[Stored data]
(** * Linux interface dump of the agent's [linuxcalls] package

    A shallow embedding of [dump_link_linuxcalls.go]
    (package [linuxcalls] of the Linux interface plugin):

    - [DumpInterfaces], the two-phase inventory of Linux interfaces;
    - [DumpInterfaceStatistics], the statistics variant;
    - [dumpInterfaceData], the per-interface probe inside a namespace;
    - [transformAndStore], the merge of kernel data into the details.

    The Go code is written against three interfaces (the netlink wrapper,
    the namespace handler and the interface index).  They are embedded as
    records of operations over an abstract state of the OS thread, and the
    Go heap cells that are shared between the interface index and the
    returned details are kept in an explicit store. *)

From Stdlib Require Import List String ZArith Bool Arith Lia.
Import ListNotations.

Set Implicit Arguments.
Open Scope string_scope.

(* ================================================================= *)
(** ** Data model *)

(** Go's [error] values are carried by their message. *)
Definition error := string.

(** [nsplugin.Namespace]: the generic namespace reference.  The probe only
    reads [Name] (for its error text); the zero value [Namespace{}] denotes
    the default namespace. *)
Record Namespace := mkNamespace {
  ns_Type : Z;
  ns_Pid : Z;
  ns_Microservice : string;
  ns_Name : string;
  ns_Filepath : string
}.

(** [&nsplugin.Namespace{}] *)
Definition Namespace_zero : Namespace := mkNamespace 0 0 "" "" "".

(** [interfaces.LinuxInterfaces_Interface_Namespace]: the namespace as stored
    in the northbound model.  The dump code only tests it against [nil]. *)
Record IfNamespace := mkIfNamespace {
  ifns_Type : Z;
  ifns_Pid : Z;
  ifns_Microservice : string;
  ifns_Name : string;
  ifns_Filepath : string
}.

(** [interfaces.LinuxInterfaces_Interface]: the northbound configuration of
    one interface.  The dump code reads [Namespace] and writes [IpAddresses];
    the remaining fields are only carried along. *)
Record LinuxInterfaces_Interface := mkInterface {
  Name : string;
  Description : string;
  Type_ : Z;
  Enabled : bool;
  PhysAddress : string;
  Namespace_ : option IfNamespace;
  Mtu : Z;
  IpAddresses : list string;
  HostIfName : string
}.

(** The Go zero value of the message. *)
Definition Interface_zero : LinuxInterfaces_Interface :=
  mkInterface "" "" 0 false "" None 0 [] "".

(** Assignment [c.IpAddresses = ips]. *)
Definition set_IpAddresses (c : LinuxInterfaces_Interface) (ips : list string)
  : LinuxInterfaces_Interface :=
  mkInterface (Name c) (Description c) (Type_ c) (Enabled c) (PhysAddress c)
              (Namespace_ c) (Mtu c) ips (HostIfName c).

(** A non-nil [*interfaces.LinuxInterfaces_Interface] is an address of the
    store of configuration objects; a pointer that may be [nil] is an
    [option ptr].  The store is total, as every Go pointer points to an
    object. *)
Definition ptr := nat.

(** [LinuxInterfaceMeta] *)
Record LinuxInterfaceMeta := mkMeta {
  Index : Z;
  meta_Name : string;
  Alias : string;
  OperState : string;
  Flags : string;
  MacAddr : string;
  meta_Mtu : Z;
  meta_Type : string;
  NetNsID : Z;
  NumTxQueues : Z;
  TxQueueLen : Z;
  NumRxQueues : Z
}.

(** Assignment [linuxMeta.MacAddr = s]. *)
Definition set_MacAddr (m : LinuxInterfaceMeta) (s : string) : LinuxInterfaceMeta :=
  mkMeta (Index m) (meta_Name m) (Alias m) (OperState m) (Flags m) s
         (meta_Mtu m) (meta_Type m) (NetNsID m) (NumTxQueues m) (TxQueueLen m)
         (NumRxQueues m).

(** [LinuxInterfaceDetails]: both members are pointers, [None] is [nil].
    [Meta] is always a freshly built object, so it is kept by value;
    [Interface] may alias an object of the interface index, so it is kept
    as an address. *)
Record LinuxInterfaceDetails := mkDetails {
  Interface : option ptr;
  Meta : option LinuxInterfaceMeta
}.

(** [&LinuxInterfaceDetails{}] *)
Definition Details_zero : LinuxInterfaceDetails := mkDetails None None.

(** [ifaceidx.IndexedLinuxInterface]: the metadata the index keeps per name. *)
Record IndexedLinuxInterface := mkIndexed {
  idx_Index : Z;
  Data : option ptr
}.

(** The [nsplugin.NamespaceMgmtCtx] token, created once per dump. *)
Inductive NamespaceMgmtCtx : Type := NewNamespaceMgmtCtx.

(** What the netlink library provides besides the calls: the types the dump
    code only passes through, and the [String()] methods it renders them
    with. *)
Class NetlinkTypes := {
  Addr : Type;                               (* netlink.Addr *)
  LinkStatistics : Type;                     (* netlink.LinkStatistics *)
  Addr_String : Addr -> string;              (* Addr.String() *)
  OperState_String : Z -> string;            (* LinkOperState.String() *)
  Flags_String : Z -> string;                (* net.Flags.String() *)
  HardwareAddr_String : list Z -> string     (* net.HardwareAddr.String() *)
}.

Section Dump.

Context {NT : NetlinkTypes}.

(** [netlink.LinkAttrs], the fields the dump reads.  [HardwareAddr] is a
    byte slice and [Statistics] a pointer; both may be [nil]. *)
Record LinkAttrs := mkLinkAttrs {
  la_Index : Z;
  la_MTU : Z;
  la_TxQLen : Z;
  la_Name : string;
  la_HardwareAddr : option (list Z);
  la_Flags : Z;
  la_EncapType : string;
  la_NetNsID : Z;
  la_NumTxQueues : Z;
  la_NumRxQueues : Z;
  la_Alias : string;
  la_OperState : Z;
  la_Statistics : option LinkStatistics
}.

▶ TASK: After reading the data above, print it all again exactly.

▶ WRITTEN SOLUTION:
(** * Linux interface dump of the agent's [linuxcalls] package

    A shallow embedding of [dump_link_linuxcalls.go]
    (package [linuxcalls] of the Linux interface plugin):

    - [DumpInterfaces], the two-phase inventory of Linux interfaces;
    - [DumpInterfaceStatistics], the statistics variant;
    - [dumpInterfaceData], the per-interface probe inside a namespace;
    - [transformAndStore], the merge of kernel data into the details.

    The Go code is written against three interfaces (the netlink wrapper,
    the namespace handler and the interface index).  They are embedded as
    records of operations over an abstract state of the OS thread, and the
    Go heap cells that are shared between the interface index and the
    returned details are kept in an explicit store. *)

From Stdlib Require Import List String ZArith Bool Arith Lia.
Import ListNotations.

Set Implicit Arguments.
Open Scope string_scope.

(* ================================================================= *)
(** ** Data model *)

(** Go's [error] values are carried by their message. *)
Definition error := string.

(** [nsplugin.Namespace]: the generic namespace reference.  The probe only
    reads [Name] (for its error text); the zero value [Namespace{}] denotes
    the default namespace. *)
Record Namespace := mkNamespace {
  ns_Type : Z;
  ns_Pid : Z;
  ns_Microservice : string;
  ns_Name : string;
  ns_Filepath : string
}.

(** [&nsplugin.Namespace{}] *)
Definition Namespace_zero : Namespace := mkNamespace 0 0 "" "" "".

(** [interfaces.LinuxInterfaces_Interface_Namespace]: the namespace as stored
    in the northbound model.  The dump code only tests it against [nil]. *)
Record IfNamespace := mkIfNamespace {
  ifns_Type : Z;
  ifns_Pid : Z;
  ifns_Microservice : string;
  ifns_Name : string;
  ifns_Filepath : string
}.

(** [interfaces.LinuxInterfaces_Interface]: the northbound configuration of
    one interface.  The dump code reads [Namespace] and writes [IpAddresses];
    the remaining fields are only carried along. *)
Record LinuxInterfaces_Interface := mkInterface {
  Name : string;
  Description : string;
  Type_ : Z;
  Enabled : bool;
  PhysAddress : string;
  Namespace_ : option IfNamespace;
  Mtu : Z;
  IpAddresses : list string;
  HostIfName : string
}.

(** The Go zero value of the message. *)
Definition Interface_zero : LinuxInterfaces_Interface :=
  mkInterface "" "" 0 false "" None 0 [] "".

(** Assignment [c.IpAddresses = ips]. *)
Definition set_IpAddresses (c : LinuxInterfaces_Interface) (ips : list string)
  : LinuxInterfaces_Interface :=
  mkInterface (Name c) (Description c) (Type_ c) (Enabled c) (PhysAddress c)
              (Namespace_ c) (Mtu c) ips (HostIfName c).

(** A non-nil [*interfaces.LinuxInterfaces_Interface] is an address of the
    store of configuration objects; a pointer that may be [nil] is an
    [option ptr].  The store is total, as every Go pointer points to an
    object. *)
Definition ptr := nat.

(** [LinuxInterfaceMeta] *)
Record LinuxInterfaceMeta := mkMeta {
  Index : Z;
  meta_Name : string;
  Alias : string;
  OperState : string;
  Flags : string;
  MacAddr : string;
  meta_Mtu : Z;
  meta_Type : string;
  NetNsID : Z;
  NumTxQueues : Z;
  TxQueueLen : Z;
  NumRxQueues : Z
}.

(** Assignment [linuxMeta.MacAddr = s]. *)
Definition set_MacAddr (m : LinuxInterfaceMeta) (s : string) : LinuxInterfaceMeta :=
  mkMeta (Index m) (meta_Name m) (Alias m) (OperState m) (Flags m) s
         (meta_Mtu m) (meta_Type m) (NetNsID m) (NumTxQueues m) (TxQueueLen m)
         (NumRxQueues m).

(** [LinuxInterfaceDetails]: both members are pointers, [None] is [nil].
    [Meta] is always a freshly built object, so it is kept by value;
    [Interface] may alias an object of the interface index, so it is kept
    as an address. *)
Record LinuxInterfaceDetails := mkDetails {
  Interface : option ptr;
  Meta : option LinuxInterfaceMeta
}.

(** [&LinuxInterfaceDetails{}] *)
Definition Details_zero : LinuxInterfaceDetails := mkDetails None None.

(** [ifaceidx.IndexedLinuxInterface]: the metadata the index keeps per name. *)
Record IndexedLinuxInterface := mkIndexed {
  idx_Index : Z;
  Data : option ptr
}.

(** The [nsplugin.NamespaceMgmtCtx] token, created once per dump. *)
Inductive NamespaceMgmtCtx : Type := NewNamespaceMgmtCtx.

(** What the netlink library provides besides the calls: the types the dump
    code only passes through, and the [String()] methods it renders them
    with. *)
Class NetlinkTypes := {
  Addr : Type;                               (* netlink.Addr *)
  LinkStatistics : Type;                     (* netlink.LinkStatistics *)
  Addr_String : Addr -> string;              (* Addr.String() *)
  OperState_String : Z -> string;            (* LinkOperState.String() *)
  Flags_String : Z -> string;                (* net.Flags.String() *)
  HardwareAddr_String : list Z -> string     (* net.HardwareAddr.String() *)
}.

Section Dump.

Context {NT : NetlinkTypes}.

(** [netlink.LinkAttrs], the fields the dump reads.  [HardwareAddr] is a
    byte slice and [Statistics] a pointer; both may be [nil]. *)
Record LinkAttrs := mkLinkAttrs {
  la_Index : Z;
  la_MTU : Z;
  la_TxQLen : Z;
  la_Name : string;
  la_HardwareAddr : option (list Z);
  la_Flags : Z;
  la_EncapType : string;
  la_NetNsID : Z;
  la_NumTxQueues : Z;
  la_NumRxQueues : Z;
  la_Alias : string;
  la_OperState : Z;
  la_Statistics : option LinkStatistics
}.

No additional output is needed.